77 First, Mr Buchan explained the respondents' "rationale" for the blockade by saying to the television reporter:
Reporter: Who is it that has to pay who is not paying them, is it the ceilings company?
Mick Buchan: Well I suppose that's something that we'll get to the bottom of at the end of the day, I think that everyone ducks for cover whether it's the principal contractor or the subcontractor[. A]t the end of the day what we care most about is that we don't care where it comes from whether it's from the client whether the principal whether the subcontractor the workers [sic] given up his work and put his blood to the stone and built the project and needs to be paid properly.
Reporter: So these guys here are they subcontractors or…

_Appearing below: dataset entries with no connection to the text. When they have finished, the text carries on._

(* ===== verification/SelectBit.v ===== *)
(** * SelectBit: finding the n-th set bit of a word

    Models [nth_set_bit] and [nth_set_bit_u64] of [crates/rope/src/chunk.rs], the
    branchless selection that converts UTF-16 offsets and rows to byte offsets.
    The routine counts bits in parallel (fields of 2, 4, 8 and 16 bits), then walks
    down a binary search whose comparisons are arithmetic on borrows.  The theorem
    [select_bit_correct] says that it finds what a scan from the lowest bit finds. *)

From S2P Require Import Prelude Bits.

(** ** The code *)

Definition MAX64 : N := N.ones 64.
Definition add64 (x y : N) : N := (x + y) mod 2 ^ 64.
Definition sub64 : N → N → N := wrapping_sub 64.

(** The lowest [w] bits of a word, lowest first. *)
Definition to_bits (w : N) (v : N) : list bool := (λ i, N.testbit v (N.of_nat i)) <$> seq 0 (N.to_nat w).

Definition reverse_bits (w v : N) : N := of_bits (rev (to_bits w v)).

(** The second half of each step of the branchless select: [s -= (t.wrapping_sub(n)
    & 256) >> k] and [n -= t & (t.wrapping_sub(n) >> 8)]. *)
Definition select_s (k t s n : N) : N := sub64 s (shr 64 (N.land (sub64 t n) 256) k).
Definition select_n (t n : N) : N := sub64 n (N.land t (shr 64 (sub64 t n) 8)).

(** The branchless select proper, from the counts in fields of 1, 2, 4, 8 and 16 bits. *)
Definition branchless_select (v a b c d n : N) : N :=
  let s := 64 in
  let t := add64 (shr 64 d 32) (shr 64 d 48) in
  let '(s, n) := (select_s 3 t s n, select_n t n) in
  let t := N.land (shr 64 d (sub64 s 16)) 255 in
  let '(s, n) := (select_s 4 t s n, select_n t n) in
  let t := N.land (shr 64 c (sub64 s 8)) 15 in
  let '(s, n) := (select_s 5 t s n, select_n t n) in
  let t := N.land (shr 64 b (sub64 s 4)) 7 in
  let '(s, n) := (select_s 6 t s n, select_n t n) in
  let t := N.land (shr 64 a (sub64 s 2)) 3 in
  let '(s, n) := (select_s 7 t s n, select_n t n) in
  let t := N.land (shr 64 v (sub64 s 1)) 1 in
  let s := select_s 8 t s n in
  sub64 (sub64 65 s) 1.

Definition nth_set_bit_u64 (v n : N) : N :=
  let v := reverse_bits 64 v in
  let a := sub64 v (N.land (shr 64 v 1) (MAX64 / 3)) in
  let b := add64 (N.land a (MAX64 / 5)) (N.land (shr 64 a 2) (MAX64 / 5)) in
  let c := N.land (add64 b (shr 64 b 4)) (MAX64 / 17) in
  let d := N.land (add64 c (shr 64 c 8)) (MAX64 / 257) in
  branchless_select v a b c d n.

Definition nth_set_bit (v n : N) : N :=
  let low := v mod 2 ^ 64 in
  let high := shr 128 v 64 in
  let low_count := count_ones low in
  if low_count <? n then 64 + nth_set_bit_u64 high (n - low_count)
  else nth_set_bit_u64 low n.

Example nth_set_bit_u64_ex : nth_set_bit_u64 0xf00f0 5 = 16 ∧ nth_set_bit (N.shiftl 5 126 + 2) 2 = 126.
Proof. by vm_compute. Qed.

(** ** Fields *)

(** The number whose digits in base [2^k] are [ds], lowest first. *)
Fixpoint val (k : N) (ds : list N) : N :=
  match ds with [] => 0 | d :: ds => d + 2 ^ k * val k ds end.

(** The sums of neighbours. *)
Fixpoint pairs (ds : list N) : list N :=
  match ds with x :: y :: ds => (x + y) :: pairs ds | _ => [] end.

Fixpoint evens (ds : list N) : list N :=
  match ds with x :: _ :: ds => x :: evens ds | _ => [] end.
Fixpoint odds (ds : list N) : list N :=
  match ds with _ :: y :: ds => y :: odds ds | _ => [] end.

(** Induction on lists of even length, two elements at a time. *)
Lemma even_ind {A} (P : nat → list A → Prop) :
  P 0%nat [] → (∀ m x y l, length l = (2 * m)%nat → P m l → P (S m) (x :: y :: l)) →
  ∀ m l, length l = (2 * m)%nat → P m l.
Proof.
  intros H0 HS m. induction m as [|m IH]; intros l Hl.
  - by apply nil_length_inv in Hl as ->.
  - destruct l as [|x [|y l]]; simpl in Hl; try lia. apply HS; [lia|]. apply IH. lia.
Qed.

Lemma land_digit k x y m n : x < 2 ^ k → m < 2 ^ k →
  N.land (x + 2 ^ k * y) (m + 2 ^ k * n) = N.land x m + 2 ^ k * N.land y n.
Proof.
  assert (Hsplit : ∀ x y i, x < 2 ^ k → N.testbit (x + 2 ^ k * y) i =
    if bool_decide (i < k) then N.testbit x i else N.testbit y (i - k)).
  { clear. intros x y i Hx. case_bool_decide.
    - rewrite <- (N.mod_pow2_bits_low _ k) by done.
      rewrite N.mul_comm, N.Div0.mod_add, N.mod_small by done. done.
    - replace i with (i - k + k) at 1 by lia. rewrite <- N.div_pow2_bits.
      rewrite N.mul_comm, N.div_add, N.div_small by lia. done. }
  intros Hx Hm. apply N.bits_inj. intros i.
  assert (N.land x m < 2 ^ k) by (eapply N.le_lt_trans; [apply N.land_le_l|done]).
  rewrite N.land_spec, !Hsplit by done.
  case_bool_decide; by rewrite N.land_spec.
Qed.

Lemma shiftr_digit k x y : x < 2 ^ k → N.shiftr (x + 2 ^ k * y) k = y.
Proof.
  intros. rewrite N.shiftr_div_pow2, N.mul_comm, N.div_add, N.div_small by lia. lia.
Qed.

Section fields.
Context (k : N).
Implicit Types (ds : list N) (m : nat).

(** The mask that keeps every other field. *)
Definition even_mask (m : nat) : N := val (2 * k) (replicate m (2 ^ k - 1)).

Lemma val_double x ds : val (2 * k) (x :: ds) = x + 2 ^ k * (2 ^ k * val (2 * k) ds).
Proof. cbn [val]. replace (2 * k) with (k + k) at 1 by lia. rewrite N.pow_add_r. lia. Qed.
Lemma point_of_u32 t : len t < 2 ^ 32 → point_u32 (point_of t).
Proof. intros. pose proof (rows_le t). pose proof (len_last_line_le t). split; cbn; lia. Qed.

Lemma point_utf16_of_u32 t : len t < 2 ^ 32 → point_utf16_u32 (point_utf16_of t).
Proof.
  intros. pose proof (rows_le t). pose proof (len_last_line_le t). pose proof (utf16_len_le (last_line t)).
  split; cbn; lia.
Qed.

(** ** No overflow below 2^32 bytes *)

Lemma add32_small a b : a + b < 2 ^ 32 → add32 a b = a + b.
Proof. apply N.mod_small. Qed.

(** Sums of points whose components do not overflow. *)
Lemma point_add_u32_small p q : point_u32 (point_add p q) → point_add_u32 p q = point_add p q.
Proof. unfold point_add, point_add_u32. destruct (row q =? 0); intros [??]; cbn in *; by rewrite add32_small. Qed.

Lemma point_utf16_add_u32_small p q : point_utf16_u32 (point_utf16_add p q) → point_utf16_add_u32 p q = point_utf16_add p q.
Proof. unfold point_utf16_add, point_utf16_add_u32. destruct (row16 q =? 0); intros [??]; cbn in *; by rewrite add32_small. Qed.

Lemma point_of_add_u32 a b : len (a ++ b) < 2 ^ 32 → point_add_u32 (point_of a) (point_of b) = point_of (a ++ b).
Proof. intros H. rewrite point_of_app. apply point_add_u32_small. rewrite <- point_of_app. by apply point_of_u32. Qed.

Mick Buchan: The guys involved here are the employees of the ceiling and wall contractor on the project.
…
Reporter: What's the name of the company?
…
Mick Buchan: The principal contractor is Broad
Reporter: Wall and ceiling company. Is that what it's called?
Mick Buchan: Concealed Interiors. (emphasis added)
78 In other words, the CFMEU and at least Mr Buchan, but we would infer all of the respondents, intended the blockade to affect, and so to injure, a wide range of persons quite apart from Concealed Interiors. As Mr Buchan said, "we don't care where it comes from". That statement reflected the reality of the blockade as industrial bullying. It indiscriminately targeted all persons and businesses associated with the construction work at the site, regardless of their possible responsibility for what was only a "reasonable belief" of the respondents that Concealed Interiors was in default of paying its, or some of its, employees their entitlements. Similarly, in the agreed facts (at [23] that North J has quoted in [15] of his reasons), Mr Joshua approached Broad's site supervisor, David Lewis, and said words to the effect:
You guys need to sort out your CA's as Concealed are a shower of shit. They need to make it happen and pull the pin on them [sic]. We are doing exactly the same thing as we did with them six months ago. (emphasis added)
79 Secondly, it was unnecessary to have evidence of any particular or quantified loss in those circumstances, when the agreed facts accepted that all but 10 to 15 of the 160 workers employed by the 22 subcontractors working on the site on 22 October 2013 were prevented or dissuaded from entering the site "and consequently refused or failed to perform work at the Site between 6.30am and 10.00am". As a result, those 145 to 150 workers either were not paid for that time, or perhaps longer, or if they were, their employers paid them and incurred the overheads of running their businesses for no productive result. Moreover, at least three and a half hours of work, on a fine day, were lost and there were likely to be disputes among the various parties as to who bore the contractual liability for the loss of productivity and time caused by the blockade.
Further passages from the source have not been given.